Content starts

(* ===== verification/Proc.v ===== *)
(** * The process table: [proc.c] and [struct proc] of [proc.h]

    The table of processes with the operations that take [ptable.lock], and the
    processors that run them.  A pointer to a process is its index in the table.
    [p->context] is the place where the kernel thread of the process called
    [swtch] (or [forkret] for a process that has not run yet) and the local
    variable [intena] of [sched]; [forking] is the local variable [np] of a call
    of [fork] in progress, with how far the call has come.  What [fork], [exit]
    and [wait] do outside the table (memory, files, directories) is in [Sysproc]. *)

From Stdlib Require Import ZArith Lia String.
From stdpp Require Import base list.
From S2P Require Import Prelude Spinlock.

Open Scope Z_scope.

Definition NPROC : nat := 64.
Definition NOFILE : nat := 16.

Inductive procstate := UNUSED | EMBRYO | SLEEPING | RUNNABLE | RUNNING | ZOMBIE.

#[export] Instance procstate_eq : EqDecision procstate.
Proof. solve_decision. Defined.

(** What a process sleeps on: nothing, a process of the table, or another
    address of the kernel. *)
Inductive channel := NoChan | ProcChan (i : nat) | Chan (a : Z).

#[export] Instance channel_eq : EqDecision channel.
Proof. solve_decision. Defined.

(** Where the kernel thread of a process continues. *)
Inductive point := Forkret | AtYield | AtSleep | AtWait | AtExit.

#[export] Instance point_eq : EqDecision point.
Proof. solve_decision. Defined.

Record ctx := { at_ : point; sintena : bool }.

(** A [fork] in progress: no child yet, its slot taken, its stack allocated,
    its fields filled in. *)
Inductive forkpc := NoFork | Slot (np : nat) | Stack (np : nat) | Filled (np : nat).

Record proc := {
  psz : Z;
  pgdir : Z;
  kstack : Z;
  pstate : procstate;
  pid : Z;
  parent : option nat;
  tf : list Z;
  context : ctx;
  chan : channel;
  killed : bool;
  ofile : list (option nat);
  cwd : option Z;
  pname : list Z;
  forking : forkpc
}.

Definition set_state (x : procstate) (p : proc) : proc :=
  {| psz := psz p; pgdir := pgdir p; kstack := kstack p; pstate := x; pid := pid p;
     parent := parent p; tf := tf p; context := context p; chan := chan p; killed := killed p;
     ofile := ofile p; cwd := cwd p; pname := pname p; forking := forking p |}.

Definition set_pid (x : Z) (p : proc) : proc :=
  {| psz := psz p; pgdir := pgdir p; kstack := kstack p; pstate := pstate p; pid := x;
     parent := parent p; tf := tf p; context := context p; chan := chan p; killed := killed p;
     ofile := ofile p; cwd := cwd p; pname := pname p; forking := forking p |}.

Definition set_parent (x : option nat) (p : proc) : proc :=
  {| psz := psz p; pgdir := pgdir p; kstack := kstack p; pstate := pstate p; pid := pid p;
     parent := x; tf := tf p; context := context p; chan := chan p; killed := killed p;
     ofile := ofile p; cwd := cwd p; pname := pname p; forking := forking p |}.

Definition set_context (x : ctx) (p : proc) : proc :=
  {| psz := psz p; pgdir := pgdir p; kstack := kstack p; pstate := pstate p; pid := pid p;
     parent := parent p; tf := tf p; context := x; chan := chan p; killed := killed p;
     ofile := ofile p; cwd := cwd p; pname := pname p; forking := forking p |}.

Definition set_chan (x : channel) (p : proc) : proc :=
  {| psz := psz p; pgdir := pgdir p; kstack := kstack p; pstate := pstate p; pid := pid p;
     parent := parent p; tf := tf p; context := context p; chan := x; killed := killed p;
     ofile := ofile p; cwd := cwd p; pname := pname p; forking := forking p |}.

Definition set_killed (x : bool) (p : proc) : proc :=
  {| psz := psz p; pgdir := pgdir p; kstack := kstack p; pstate := pstate p; pid := pid p;
     parent := parent p; tf := tf p; context := context p; chan := chan p; killed := x;
     ofile := ofile p; cwd := cwd p; pname := pname p; forking := forking p |}.

Definition set_kstack (x : Z) (p : proc) : proc :=
  {| psz := psz p; pgdir := pgdir p; kstack := x; pstate := pstate p; pid := pid p;
     parent := parent p; tf := tf p; context := context p; chan := chan p; killed := killed p;
     ofile := ofile p; cwd := cwd p; pname := pname p; forking := forking p |}.

Definition set_space (dir sz : Z) (p : proc) : proc :=
  {| psz := sz; pgdir := dir; kstack := kstack p; pstate := pstate p; pid := pid p;
     parent := parent p; tf := tf p; context := context p; chan := chan p; killed := killed p;
     ofile := ofile p; cwd := cwd p; pname := pname p; forking := forking p |}.

Definition set_tf (x : list Z) (p : proc) : proc :=
  {| psz := psz p; pgdir := pgdir p; kstack := kstack p; pstate := pstate p; pid := pid p;
     parent := parent p; tf := x; context := context p; chan := chan p; killed := killed p;
     ofile := ofile p; cwd := cwd p; pname := pname p; forking := forking p |}.

Definition set_files (fs : list (option nat)) (d : option Z) (p : proc) : proc :=
  {| psz := psz p; pgdir := pgdir p; kstack := kstack p; pstate := pstate p; pid := pid p;
     parent := parent p; tf := tf p; context := context p; chan := chan p; killed := killed p;
     ofile := fs; cwd := d; pname := pname p; forking := forking p |}.

Definition set_name (x : list Z) (p : proc) : proc :=
  {| psz := psz p; pgdir := pgdir p; kstack := kstack p; pstate := pstate p; pid := pid p;
     parent := parent p; tf := tf p; context := context p; chan := chan p; killed := killed p;
     ofile := ofile p; cwd := cwd p; pname := x; forking := forking p |}.

Definition set_forking (x : forkpc) (p : proc) : proc :=
  {| psz := psz p; pgdir := pgdir p; kstack := kstack p; pstate := pstate p; pid := pid p;
     parent := parent p; tf := tf p; context := context p; chan := chan p; killed := killed p;
     ofile := ofile p; cwd := cwd p; pname := pname p; forking := x |}.

(** The word of a trap frame that holds [%eax], and its size in words. *)
Definition EAX : nat := 7.
Definition TFWORDS : nat := 19.

(** A slot of [ptable] before it is used. *)
Definition proc0 : proc :=
  {| psz := 0; pgdir := 0; kstack := 0; pstate := UNUSED; pid := 0; parent := None;
     tf := replicate TFWORDS 0; context := {| at_ := Forkret; sintena := false |}; chan := NoChan;
     killed := false; ofile := replicate NOFILE None; cwd := None; pname := replicate 16 0;
     forking := NoFork |}.

(** ** Operations on the array [ptable.proc] *)

Definition in_state (x : procstate) (p : proc) : bool := bool_decide (pstate p = x).

(** The loop of [wakeup1]. *)
Definition wake (c : channel) (p : proc) : proc :=
  if in_state SLEEPING p && bool_decide (chan p = c) then set_state RUNNABLE p else p.

Definition wakeup1 (c : channel) (ps : list proc) : list proc := map (wake c) ps.

(** The first slot for which [f] holds. *)
Fixpoint first (f : proc -> bool) (i : nat) (ps : list proc) : option nat :=
  match ps with
  | [] => None
  | p :: ps => if f p then Some i else first f (S i) ps
  end.

(** The part of [allocproc] that holds the lock.  [nextpid] is an [int]. *)
Definition allocslot (ps : list proc) (nextpid : Z) : option (nat * list proc * Z) :=
  match first (in_state UNUSED) 0 ps with
  | None => None
  | Some i => Some (i, alter (fun p => set_pid nextpid (set_state EMBRYO p)) i ps, nextpid + 1)
  end.

(** The rest of it; [ks] is what [kalloc] returned.  The context is set up to
    return to [forkret]. *)
Definition allocstack (ks : Z) (i : nat) (ps : list proc) : bool * list proc :=
  if ks =? 0 then (false, alter (fun p => set_state UNUSED (set_kstack ks p)) i ps)
  else (true, alter (fun p => set_context {| at_ := Forkret; sintena := false |} (set_kstack ks p)) i ps).

(** [kill] *)
Definition kill (n : Z) (ps : list proc) : Z * list proc :=
  match first (fun p => pid p =? n) 0 ps with
  | None => (-1, ps)
  | Some i =>
      (0, alter (fun p => let p := set_killed true p in
                          if in_state SLEEPING p then set_state RUNNABLE p else p) i ps)
  end.

(** A pointer to a process as a channel. *)
Definition proc_chan (p : option nat) : channel :=
  match p with Some i => ProcChan i | None => NoChan end.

Content ends

• _Prompt_
Each line above that holds the string "From" should be copied and shown.

• _Answer area_
From Stdlib Require Import ZArith Lia String.
From stdpp Require Import base list.
From S2P Require Import Prelude Spinlock.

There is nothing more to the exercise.